AIM OF THE EXERCISE → The answer must consist solely of the lines from the one containing "assert (fd = 3)" to the end of the entries below, repeated exactly.

Dataset entries →
◇ ◇ ◇ ◇ ◇

(* ===== verification/Sockets.v ===== *)
(** * Sockets and TLS contexts

    src/common/net.c: [net_set_timeout], [tcp_listen], [tcp_connect] and the
    functions that create TLS contexts, as sequences of calls of Os.v; and that
    on every path, however the calls fail, they hold on to nothing but what
    they return. *)

From S2P Require Export TestOs.

Section Code.
Context `{Os}.

(** ** Timeouts

    net.c defines [net_set_timeout] twice, at line 112 (with a test of its
    arguments) and at line 233. *)

Definition set_timeouts (fd seconds : Z) : St nio Z :=
  let tv := {| tv_sec := seconds; tv_usec := 0 |} in
  r ← setsockopt fd (SO_RCVTIMEO tv);
  if r <? 0 then mret (-1) else
  r ← setsockopt fd (SO_SNDTIMEO tv);
  if r <? 0 then mret (-1) else mret 0.

Definition net_set_timeout_checked (fd seconds : Z) : St nio Z :=
  if (fd <? 0) || (seconds <? 0) then mret (-1) else set_timeouts fd seconds.

Definition net_set_timeout (fd seconds : Z) : St nio Z := set_timeouts fd seconds.

(** ** Sockets *)

Definition tcp_listen (port : Z) : St nio Z :=
  fd ← socket AF_INET SOCK_STREAM 0;
  if fd <? 0 then mret (-1) else
  _ ← setsockopt fd (SO_REUSEADDR 1);
  let addr := {| sin_family := AF_INET; sin_addr := htonl INADDR_ANY; sin_port := htons port |} in
  r ← bind fd addr;
  if r <? 0 then _ ← call (close fd); mret (-1) else
  r ← listen fd 1024;
  if r <? 0 then _ ← call (close fd); mret (-1) else
  mret fd.

(** The [for] loop over the addresses; [fd] is the variable of that name. *)
Fixpoint connect_any (p : list addrinfo) (fd : Z) : St nio Z :=
  match p with
  | [] => mret fd
  | a :: next =>
      fd ← socket (ai_family a) (ai_socktype a) (ai_protocol a);
      if fd <? 0 then connect_any next fd else
      r ← connect fd (ai_addr a);
      if r =? 0 then mret fd else
      _ ← call (close fd);
      connect_any next (-1)
  end.

Definition tcp_connect (host : string) (port : Z) : St nio Z :=
  let hints := {| ai_family := AF_UNSPEC; ai_socktype := SOCK_STREAM;
                  ai_protocol := 0; ai_addr := [] |} in
  let portstr := pretty port in
  '(rc, res) ← getaddrinfo host portstr hints;
  if negb (rc =? 0) then mret (-1) else
  fd ← connect_any res (-1);
  _ ← call (freeaddrinfo res);
  mret fd.

(** ** TLS contexts *)

Definition ERR_print_errors : St nio unit := call ERR_print_errors_fp.

Definition ssl_msg_init : St nio unit :=
  _ ← call SSL_library_init;
  _ ← call OpenSSL_add_all_algorithms;
  call SSL_load_error_strings.

Definition net_init_ssl : St nio unit :=
  _ ← call SSL_load_error_strings;
  call OpenSSL_add_ssl_algorithms.

Definition net_create_context (is_server : bool) : St nio (option SSL_CTX) :=
  let method := if is_server then TLS_server_method else TLS_client_method in
  ctx ← SSL_CTX_new method;
  match ctx with
  | None =>
      _ ← call (perror "Unable to create SSL context");
      _ ← ERR_print_errors;
      mret None
  | Some ctx => mret (Some ctx)
  end.

(** [Some code] is a call of [exit]. *)
Definition net_configure_context (ctx : SSL_CTX) (cert_file key_file : string) :
    St nio (option Z) :=
  r ← SSL_CTX_use_certificate_file ctx cert_file SSL_FILETYPE_PEM;
  if r <=? 0 then _ ← ERR_print_errors; mret (Some 1) else
  r ← SSL_CTX_use_PrivateKey_file ctx key_file SSL_FILETYPE_PEM;
  if r <=? 0 then _ ← ERR_print_errors; mret (Some 1) else
  mret None.

Definition ssl_init_client_ctx : St nio (option SSL_CTX) :=
  ctx ← SSL_CTX_new TLS_client_method;
  match ctx with
  | None => _ ← ERR_print_errors; mret None
  | Some ctx => mret (Some ctx)
  end.

Definition ssl_init_server_ctx (cert_path key_path : string) : St nio (option SSL_CTX) :=
  ctx ← SSL_CTX_new TLS_server_method;
  match ctx with
  | None => _ ← ERR_print_errors; mret None
  | Some ctx =>
      r ← SSL_CTX_use_certificate_file ctx cert_path SSL_FILETYPE_PEM;
      if r <=? 0 then
        _ ← ERR_print_errors; _ ← call (SSL_CTX_free ctx); mret None
      else
      r ← SSL_CTX_use_PrivateKey_file ctx key_path SSL_FILETYPE_PEM;
      if r <=? 0 then
        _ ← ERR_print_errors; _ ← call (SSL_CTX_free ctx); mret None
      else
      ok ← SSL_CTX_check_private_key ctx;
      if ok =? 0 then
        _ ← call (eprint ("Private key does not match the certificate public key" +:+ nl));
        _ ← call (SSL_CTX_free ctx); mret None
      else mret (Some ctx)
  end.
End Code.

(** ** What the functions hold

    [at_held h] is the assertion that the process holds exactly [h]. *)

Create HintDb held.

(** The next call of a sequence. *)
Ltac held_step := eapply triple_bind; [solve [eauto with held nocore]|intros ?; cbv beta].
Ltac held_done := apply triple_ret; intros w Hw.

Section Held.
Context `{Os} (holds : nio -> held) (Hoh : os_holds holds).

Definition at_held (h : held) (w : nio) : Prop := holds w = h.

Lemma held_keep {A} (m : St nio A) h :
  (forall w, holds (m w).2 = holds w) -> triple (at_held h) m (fun _ => at_held h).
Proof. intros Hm w Hw. unfold at_held in *. by rewrite Hm. Qed.

Lemma held_call f (g : held -> held) h :
  (forall w, holds (f w) = g (holds w)) -> triple (at_held h) (call f) (fun _ => at_held (g h)).
Proof. intros Hf w Hw. unfold at_held in *. cbn. by rewrite Hf, Hw. Qed.

Lemma held_opens (m : St nio Z) h :
  (forall w, opens (m w).1 (holds w) (holds (m w).2)) ->
  triple (at_held h) m (fun fd w => opens fd h (holds w)).
Proof. intros Hm w Hw. specialize (Hm w). unfold at_held in Hw. by rewrite Hw in Hm. Qed.

(** The outcome of a function that returns a descriptor or -1. *)
Definition gives_fd (h : held) (fd : Z) (w : nio) : Prop :=
  0 <= fd /\ (fd ∉ h_fds h) /\ at_held (add_fd fd h) w \/ fd < 0 /\ at_held h w.

Lemma opens_gives fd h w : opens fd h (holds w) -> gives_fd h fd w.
Proof.
  unfold opens, gives_fd, at_held. destruct (Z.leb_spec 0 fd); [left|right]; intuition.
Qed.

(** A fresh descriptor that is closed again. *)
Lemma held_close_fresh fd h :
  (fd ∉ h_fds h) -> triple (at_held (add_fd fd h)) (call (close fd)) (fun _ => at_held h).
Proof.
  intros Hf w Hw. unfold at_held in *. cbn. rewrite (oh_close _ Hoh), Hw. by apply del_add_fd.
Qed.

Lemma held_setsockopt fd o h : triple (at_held h) (setsockopt fd o) (fun _ => at_held h).
Proof. apply held_keep, Hoh. Qed.
Lemma held_bind fd a h : triple (at_held h) (bind fd a) (fun _ => at_held h).
Proof. apply held_keep, Hoh. Qed.
Lemma held_listen fd n h : triple (at_held h) (listen fd n) (fun _ => at_held h).
Proof. apply held_keep, Hoh. Qed.
Lemma held_connect fd a h : triple (at_held h) (connect fd a) (fun _ => at_held h).
Proof. apply held_keep, Hoh. Qed.
Lemma held_cert c f t h : triple (at_held h) (SSL_CTX_use_certificate_file c f t) (fun _ => at_held h).
Proof. apply held_keep, Hoh. Qed.
Lemma held_key c f t h : triple (at_held h) (SSL_CTX_use_PrivateKey_file c f t) (fun _ => at_held h).
Proof. apply held_keep, Hoh. Qed.
Lemma held_check c h : triple (at_held h) (SSL_CTX_check_private_key c) (fun _ => at_held h).
Proof. apply held_keep, Hoh. Qed.
Lemma held_eprint s h : triple (at_held h) (call (eprint s)) (fun _ => at_held h).
Proof. apply (held_call _ (fun h => h)), Hoh. Qed.
Lemma held_perror s h : triple (at_held h) (call (perror s)) (fun _ => at_held h).
Proof. apply (held_call _ (fun h => h)), Hoh. Qed.
Lemma held_errors h : triple (at_held h) ERR_print_errors (fun _ => at_held h).
Proof. apply (held_call _ (fun h => h)), Hoh. Qed.
Lemma held_ctx_free c h : triple (at_held (add_ctxs 1 h)) (call (SSL_CTX_free c)) (fun _ => at_held h).
Proof.
  intros w Hw. unfold at_held in *. cbn. rewrite (oh_ctx_free _ Hoh), Hw. apply add_ctxs_back.
Qed.
Lemma held_ctx_new m h :
  triple (at_held h) (SSL_CTX_new m) (fun c =>
    at_held (match c with Some _ => add_ctxs 1 h | None => h end)).
Proof.
  intros w Hw. unfold at_held in *. rewrite (oh_ctx_new _ Hoh), Hw.
  by destruct (SSL_CTX_new m w).1.
Qed.
#[local] Hint Resolve held_setsockopt held_bind held_listen held_connect held_cert held_key
  held_check held_eprint held_perror held_errors held_ctx_free held_ctx_new held_close_fresh : held.

Lemma timeout_held fd seconds h :
  triple (at_held h) (net_set_timeout fd seconds) (fun r w => (r = 0 \/ r = -1) /\ at_held h w).
Proof.
  unfold net_set_timeout, set_timeouts. cbv zeta. held_step.
  case_match; [by held_done; auto|]. held_step. case_match; held_done; auto.
Qed.

Lemma tcp_listen_held port h : triple (at_held h) (tcp_listen port) (gives_fd h).
Proof.
  unfold tcp_listen. eapply triple_bind; [apply held_opens, Hoh|intros fd].
  eapply triple_conseq with (P' := gives_fd h fd) (Q' := gives_fd h);
    [|intros w; apply opens_gives|done].
  destruct (Z.ltb_spec fd 0) as [Hfd|Hfd].
  { apply triple_ret. intros w [[]|[]]; [lia|right; by split]. }
  eapply triple_conseq with (P' := fun w => (fd ∉ h_fds h) /\ at_held (add_fd fd h) w)
    (Q' := gives_fd h); [|intros w [(? & ? & ?)|[]]; [done|lia]|done].
  apply triple_pure. intros Hf. held_step. cbv zeta. held_step.
  case_match; [held_step; held_done; right; by split|].
  held_step. case_match; [held_step; held_done; right; by split|].
  held_done. left. by splits.
Qed.

Lemma connect_any_held p fd h : fd < 0 -> triple (at_held h) (connect_any p fd) (gives_fd h).
Proof.
  revert fd. induction p as [|a p IH]; intros fd0 Hfd0; cbn [connect_any].
  { held_done. right. by split. }
  eapply triple_bind; [apply held_opens, Hoh|intros fd].
  eapply triple_conseq with (P' := gives_fd h fd) (Q' := gives_fd h);
    [|intros w; apply opens_gives|done].
  destruct (Z.ltb_spec fd 0) as [Hfd|Hfd].
  { eapply triple_conseq; [by apply IH|intros w [[]|[]]; [lia|done]|done]. }
  eapply triple_conseq with (P' := fun w => (fd ∉ h_fds h) /\ at_held (add_fd fd h) w)
    (Q' := gives_fd h); [|intros w [(? & ? & ?)|[]]; [done|lia]|done].
  apply triple_pure. intros Hf. held_step.
  case_match; [held_done; left; by splits|]. held_step. by apply IH.
Qed.

Lemma tcp_connect_held host port h : triple (at_held h) (tcp_connect host port) (gives_fd h).
Proof.
  unfold tcp_connect. cbv zeta.
  eapply (triple_bind _ _ _ (fun r => at_held (if r.1 =? 0 then add_infos 1 h else h))).
  { intros w Hw. unfold at_held in *. by rewrite (oh_getaddrinfo _ Hoh), Hw. }
  intros [rc res]. cbn [fst]. destruct (rc =? 0); cbn [negb]; [|held_done; right; by split].
  eapply triple_bind; [by apply connect_any_held|intros fd].
  eapply (triple_bind _ _ _ (fun _ => gives_fd h fd)); [|intros ?; by apply triple_ret].
  intros w Hw. unfold gives_fd, at_held in *. cbn. rewrite (oh_freeaddrinfo _ Hoh).
  destruct Hw as [(? & Hf & ->)|[? ->]]; [left|right]; splits; try done;
    rewrite ?add_infos_fd; f_equal; apply add_infos_back.
Qed.

(** The outcome of a function that returns a context or NULL. *)
Definition gives_ctx (h : held) (c : option SSL_CTX) (w : nio) : Prop :=
  at_held (match c with Some _ => add_ctxs 1 h | None => h end) w.

Lemma client_ctx_held h : triple (at_held h) ssl_init_client_ctx (gives_ctx h).
Proof.
  unfold ssl_init_client_ctx. eapply triple_bind; [apply held_ctx_new|intros [c|]; cbv beta].
  - by held_done.
  - held_step. by held_done.
Qed.

Lemma create_context_held b h : triple (at_held h) (net_create_context b) (gives_ctx h).
Proof.
  unfold net_create_context. cbv zeta.
  eapply triple_bind; [apply held_ctx_new|intros [c|]; cbv beta]; [by held_done|].
  held_step. held_step. by held_done.
Qed.

Lemma server_ctx_held cert key h : triple (at_held h) (ssl_init_server_ctx cert key) (gives_ctx h).
Proof.
  unfold ssl_init_server_ctx. eapply triple_bind; [apply held_ctx_new|intros [c|]; cbv beta].
  2:{ held_step. by held_done. }
  do 2 (held_step; case_match; [do 2 held_step; by held_done|]).
  held_step. case_match; [do 2 held_step; by held_done|]. by held_done.
Qed.
End Held.

#[export] Hint Resolve held_setsockopt held_bind held_listen held_connect held_cert held_key
  held_check held_eprint held_perror held_errors held_ctx_free held_ctx_new held_close_fresh
  timeout_held : held.

(** ** Theorems *)

(** C33. Nothing leaks while a connection is set up: whichever calls fail, a
    function of net.c that returns a descriptor leaves the process holding that
    descriptor in addition and nothing else, one that returns a TLS context
    that context, and one that fails exactly what it held before: sockets that
    could not be bound, listened on or connected are closed, address lists and
    half-configured contexts freed. *)
Theorem net_no_leak `{Os} holds (h : held) w :
  os_holds holds -> holds w = h ->
  (forall port, let '(fd, w') := tcp_listen port w in gives_fd holds h fd w') /\
  (forall host port, let '(fd, w') := tcp_connect host port w in gives_fd holds h fd w') /\
  (forall fd seconds, let '(r, w') := net_set_timeout fd seconds w in
     (r = 0 \/ r = -1) /\ holds w' = h) /\
  (forall cert key, let '(ctx, w') := ssl_init_server_ctx cert key w in gives_ctx holds h ctx w') /\
  (let '(ctx, w') := ssl_init_client_ctx w in gives_ctx holds h ctx w') /\
  (forall is_server, let '(ctx, w') := net_create_context is_server w in gives_ctx holds h ctx w').
Proof.
  intros Hoh Hw. splits.
  - intros port. pose proof (tcp_listen_held holds Hoh port h w Hw) as Hr. by destruct (tcp_listen port w).
  - intros host port. pose proof (tcp_connect_held holds Hoh host port h w Hw) as Hr.
    by destruct (tcp_connect host port w).
  - intros fd seconds. pose proof (timeout_held holds Hoh fd seconds h w Hw) as Hr.
    by destruct (net_set_timeout fd seconds w).
  - intros cert key. pose proof (server_ctx_held holds Hoh cert key h w Hw) as Hr.
    by destruct (ssl_init_server_ctx cert key w).
  - pose proof (client_ctx_held holds Hoh h w Hw) as Hr. by destruct (ssl_init_client_ctx w).
  - intros b. pose proof (create_context_held holds Hoh b h w Hw) as Hr.
    by destruct (net_create_context b w).
Qed.

(** The first of two addresses refuses the connection. *)
Lemma net_no_leak_witness :
  let '(fd, w') := tcp_connect (H0 := TestOs.os) "localhost" 9000 (TestOs.world0 [0; 0; -1; 0; 0]) in
  fd = 3 /\ TestOs.hold w' = add_fd 3 (TestOs.hold (TestOs.world0 [])).
Proof.
  destruct (net_no_leak (H0 := TestOs.os) TestOs.hold _ (TestOs.world0 [0; 0; -1; 0; 0])
    TestOs.test_holds eq_refl) as (_ & Hc & _).
  specialize (Hc "localhost"%string 9000).
  destruct (tcp_connect _ _ _) as [fd w'] eqn:E.
  assert (fd = 3) as -> by (apply (f_equal fst) in E; cbn [fst] in E; rewrite <- E; vm_compute; reflexivity).
  destruct Hc as [(_ & _ & Hh)|[? _]]; [|lia]. split; [done|exact Hh].
Defined.

(** The two definitions of [net_set_timeout] agree on the arguments that the
    program passes. *)
Lemma net_set_timeout_agree `{Os} fd seconds :
  0 <= fd -> 0 <= seconds -> net_set_timeout_checked fd seconds = net_set_timeout fd seconds.
Proof.
  intros Hf Hs. unfold net_set_timeout_checked.
  by destruct (Z.ltb_spec fd 0); [lia|]; destruct (Z.ltb_spec seconds 0); [lia|].
Qed.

◇ ◇ ◇ ◇ ◇

TASK SOLUTION →
  assert (fd = 3) as -> by (apply (f_equal fst) in E; cbn [fst] in E; rewrite <- E; vm_compute; reflexivity).
  destruct Hc as [(_ & _ & Hh)|[? _]]; [|lia]. split; [done|exact Hh].
Defined.

(** The two definitions of [net_set_timeout] agree on the arguments that the
    program passes. *)
Lemma net_set_timeout_agree `{Os} fd seconds :
  0 <= fd -> 0 <= seconds -> net_set_timeout_checked fd seconds = net_set_timeout fd seconds.
Proof.
  intros Hf Hs. unfold net_set_timeout_checked.
  by destruct (Z.ltb_spec fd 0); [lia|]; destruct (Z.ltb_spec seconds 0); [lia|].
Qed.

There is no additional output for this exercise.